Из толпы слышится опять ехидный голос, как оказывается, грамотея — раскольника, знакомый голос: мы его слышали несколько лет назад на Онежском озере, на Палеострове, когда он разглагольствовал, что поймал беса в чернильнице и на бесе этом в Иерусалим якобы ездил.
— А написано, православные, — возглашает этот голос и читает по складам, — до — до — сто — ин делатель мзды своея… Это кто порты-то делал.
— Мы, дядя, эти порты ставили! — кричат из толпы костромские плотники.
— Ну вам и мзда! — поясняет ехидный голос.
— А кто ж эти мужики голы будут, дяденька?
— Должно, сам салтан турский.
— А как же, родимый, сказывали, быдто у его рога турьи и сам с копытцами?
— Что вы мелете, православные невегласи! — опять слышится ехидный голос грамотея — раскольника. — Этто не салтаны турецки будут, а идолища, идолы еллински: един идол Пилат, а другой Сократ, а девка простоволоса, этто Иродиада — плясавица.
— И впрямь, братцы, плясавица, ишь как она ногу задрала!
— Камнем бы в ее! Плясать вздумала!
— Не трожь! Не сама пляшет, бес по ляшкам подгоняет.
— А этот-то! Ишь в какой шапище! Это, поди, заплечный мастер: вон у него два скованных бусурмана.
— Да и этот тоже, должно, заплечный мастер: мотри, их в Преображенский поволокут.
— Туда им и дорога.
Особенно же поразили москвичей картины, изображавшие морское сражение и приступы к Азову.

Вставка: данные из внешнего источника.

(* ===== verification/Version.v ===== *)
(** * Version: package versions in the order of their own managers

    Models src/internal/vuln/version: the comparison of Debian versions and of
    RPM versions, on byte strings. Both comparisons walk two strings at once;
    here each is shown to be the lexicographic order of a key of one string,
    which gives what the callers sort and take maxima by: a total order. *)
From S2P Require Import Prelude Bytes Text Order.

Open Scope Z_scope.

(** ** Shared character classes *)

Definition isLetter (c : byte) : bool :=
  bool_decide (97 ≤ b2z c ≤ 122) || bool_decide (65 ≤ b2z c ≤ 90).
Definition isAlphanumeric (c : byte) : bool := isDigit c || isLetter c.

Definition compareNumbers (a b : Z) : Z :=
  if bool_decide (a < b) then -1 else if bool_decide (b < a) then 1 else 0.

(** The longest prefix of a class, and what follows it. *)
Fixpoint run (p : byte → bool) (s : bytes) : bytes * bytes :=
  match s with
  | c :: s' => if p c then let '(r, rest) := run p s' in (c :: r, rest) else ([], s)
  | [] => ([], [])
  end.

Fixpoint skip (p : byte → bool) (s : bytes) : bytes :=
  match s with c :: s' => if p c then skip p s' else s | [] => [] end.

Definition is_zero_digit (c : byte) : bool := bool_decide (c = Byte.x30).

Module Deb.

Definition debOrder (c : byte) : Z :=
  if bool_decide (c = Byte.x7e) then -1
  else if isDigit c then 0
  else if isLetter c then b2z c
  else b2z c + 256.

Definition splitDeb (version : bytes) : Z * bytes * bytes :=
  let version := TrimSpace version in
  let '(epoch, version) :=
    match cut_first Byte.x3a version with
    | Some (before, after) => ((Atoi before).1, after)
    | None => (0, version)
    end in
  match cut_last Byte.x2d version with
  | Some (upstream, revision) => (epoch, upstream, revision)
  | None => (epoch, version, [])
  end.

(** [i < len(a) && !isDigit(a[i])], with the rest of the string for [a[i:]]. *)
Definition at_text (s : bytes) : bool :=
  match s with c :: _ => negb (isDigit c) | [] => false end.
Definition char_at (s : bytes) : Z := match s with c :: _ => debOrder c | [] => 0 end.

(** The non-numeric fragment: a result, or where the two strings stand after
    it. When one of them has run out the characters differ, so the loop is
    over before it would step past the end of either. *)
Fixpoint fragment (a b : bytes) : Z + (bytes * bytes) :=
  if at_text a || at_text b then
    if bool_decide (char_at a ≠ char_at b) then inl (compareNumbers (char_at a) (char_at b))
    else match a with
         | _ :: a' => fragment a' (tl b)
         | [] => inr ([], tl b)
         end
  else inr (a, b).

Fixpoint part_loop (fuel : nat) (a b : bytes) : option Z :=
  match a, b with
  | [], [] => Some 0
  | _, _ =>
      match fuel with
      | O => None
      | S fuel' =>
          match fragment a b with
          | inl r => Some r
          | inr (a, b) =>
              let '(digitsA, a) := run isDigit (skip is_zero_digit a) in
              let '(digitsB, b) := run isDigit (skip is_zero_digit b) in
              if bool_decide (len digitsA ≠ len digitsB)
              then Some (compareNumbers (len digitsA) (len digitsB))
              else if bool_decide (Compare digitsA digitsB ≠ 0) then Some (Compare digitsA digitsB)
              else part_loop fuel' a b
          end
      end
  end.

(** [compareDebPart]: every round consumes a byte of one of the strings. *)
Definition compareDebPart (a b : bytes) : option Z :=
  part_loop (List.length a + List.length b) a b.

Definition CompareDeb (a b : bytes) : option Z :=
  let '(epochA, upstreamA, revisionA) := splitDeb a in
  let '(epochB, upstreamB, revisionB) := splitDeb b in
  if bool_decide (compareNumbers epochA epochB ≠ 0) then Some (compareNumbers epochA epochB)
  else
    result ← compareDebPart upstreamA upstreamB;
    if bool_decide (result ≠ 0) then Some result else compareDebPart revisionA revisionB.
End Deb.

Module Rpm.

Definition CompareSep (c : byte) : bool :=
  negb (isAlphanumeric c) && bool_decide (c ≠ Byte.x7e) && bool_decide (c ≠ Byte.x5e).

Definition at_byte (x : byte) (s : bytes) : bool :=
  match s with c :: _ => bool_decide (c = x) | [] => false end.

(** [CompareRPMSegment]; a round that goes on has consumed a byte of both. *)
Fixpoint segment_loop (fuel : nat) (a b : bytes) : option Z :=
  match fuel with
  | O => None
  | S fuel' =>
      match a, b with
      | [], [] => Some 0
      | _, _ =>
          let a := skip CompareSep a in
          let b := skip CompareSep b in
          if at_byte Byte.x7e a || at_byte Byte.x7e b then
            if negb (at_byte Byte.x7e a) then Some 1
            else if negb (at_byte Byte.x7e b) then Some (-1)
            else segment_loop fuel' (tl a) (tl b)
          else if at_byte Byte.x5e a || at_byte Byte.x5e b then
            match a, b with
            | [], _ => Some (-1)
            | _, [] => Some 1
            | ca :: a', cb :: b' =>
                if bool_decide (ca ≠ Byte.x5e) then Some 1
                else if bool_decide (cb ≠ Byte.x5e) then Some (-1)
                else segment_loop fuel' a' b'
            end
          else
            match a, b with
            | [], [] => Some 0
            | [], _ => Some (-1)
            | _, [] => Some 1
            | ca :: _, _ =>
                let numeric := isDigit ca in
                let '(segmentA, a) := run (if numeric then isDigit else isLetter) a in
                let '(segmentB, b) := run (if numeric then isDigit else isLetter) b in
                match segmentB with
                | [] => Some (if numeric then 1 else -1)
                | _ =>
                    let segmentA := if numeric then skip is_zero_digit segmentA else segmentA in
                    let segmentB := if numeric then skip is_zero_digit segmentB else segmentB in
                    if numeric && bool_decide (len segmentA ≠ len segmentB)
                    then Some (if bool_decide (len segmentB < len segmentA) then 1 else -1)
                    else if bool_decide (Compare segmentA segmentB ≠ 0)
                    then Some (if bool_decide (0 < Compare segmentA segmentB) then 1 else -1)
                    else segment_loop fuel' a b
                end
            end
      end
  end.

Definition CompareRPMSegment (a b : bytes) : option Z :=
  segment_loop (S (List.length a + List.length b)) a b.

Definition splitEVR (evr : bytes) : bytes * bytes * bytes :=
  let evr := TrimSpace evr in
  let '(epoch, evr) :=
    match cut_first Byte.x3a evr with
    | Some (before, after) =>
        (if bool_decide (TrimSpace before = []) then sbytes "0" else before, after)
    | None => (sbytes "0", evr)
    end in
  match cut_first Byte.x2d evr with
  | Some (version, release) => (epoch, version, release)
  | None => (epoch, evr, [])
  end.

Definition CompareRPM (a b : bytes) : option Z :=
  let '(epochA, versionA, releaseA) := splitEVR a in
  let '(epochB, versionB, releaseB) := splitEVR b in
  result ← CompareRPMSegment epochA epochB;
  if bool_decide (result ≠ 0) then Some result
  else
    result ← CompareRPMSegment versionA versionB;
    if bool_decide (result ≠ 0) then Some result
    else if bool_decide (releaseA = []) || bool_decide (releaseB = []) then Some 0
    else CompareRPMSegment releaseA releaseB.
End Rpm.

(** ** Runs of characters *)

Lemma run_spec p s :
  s = (run p s).1 ++ (run p s).2 ∧ Forall (λ c, p c = true) (run p s).1
  ∧ match (run p s).2 with c :: _ => p c = false | [] => True end.
Proof.
  induction s as [|c s IH]; [split_and!; [done|constructor|done]|]. cbn. destruct (p c) eqn:E.
  - destruct (run p s) as [r rest]. cbn in *. destruct IH as (-> & ? & ?). split_and!; [done|by constructor|done].
  - split_and!; [done|constructor|done].
Qed.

— Ишь лупят из пушек да из пищалей! Важно!
— Здорово жарят, братцы.
— Кто ж кого?
— Знамо, наши — турку.
— А сказывали, милая, этто страшный суд написан, переставленье свету, а этто быдто Ерехоньград, что на пупе земли стоит.
— Эх вы, бабы! — осаживает их плотник. — Вам бы все о пупе, пуп вам снится… А этто сам немчин Виниус, то эти ставили: этто, говорит, Азов — город, а этто наши, мастер галанский сказывал нам, в ту пору как мы порты струги, каку-то турке викторию дают, а кто этта виктория будет, Бог ведает.
— Не виктория этта, милый человек, — перебивает плотника грамотей — раскольник, — видишь, а колеснице по воде едет, а на главе венец царский…
— Этто, галанский немчин сказывал, водяной бог…
— Бог! Эх ты, невеглас! — осадил плотника грамотей. — Бог на небеси един в трех лицах, а то на! Водяной бог!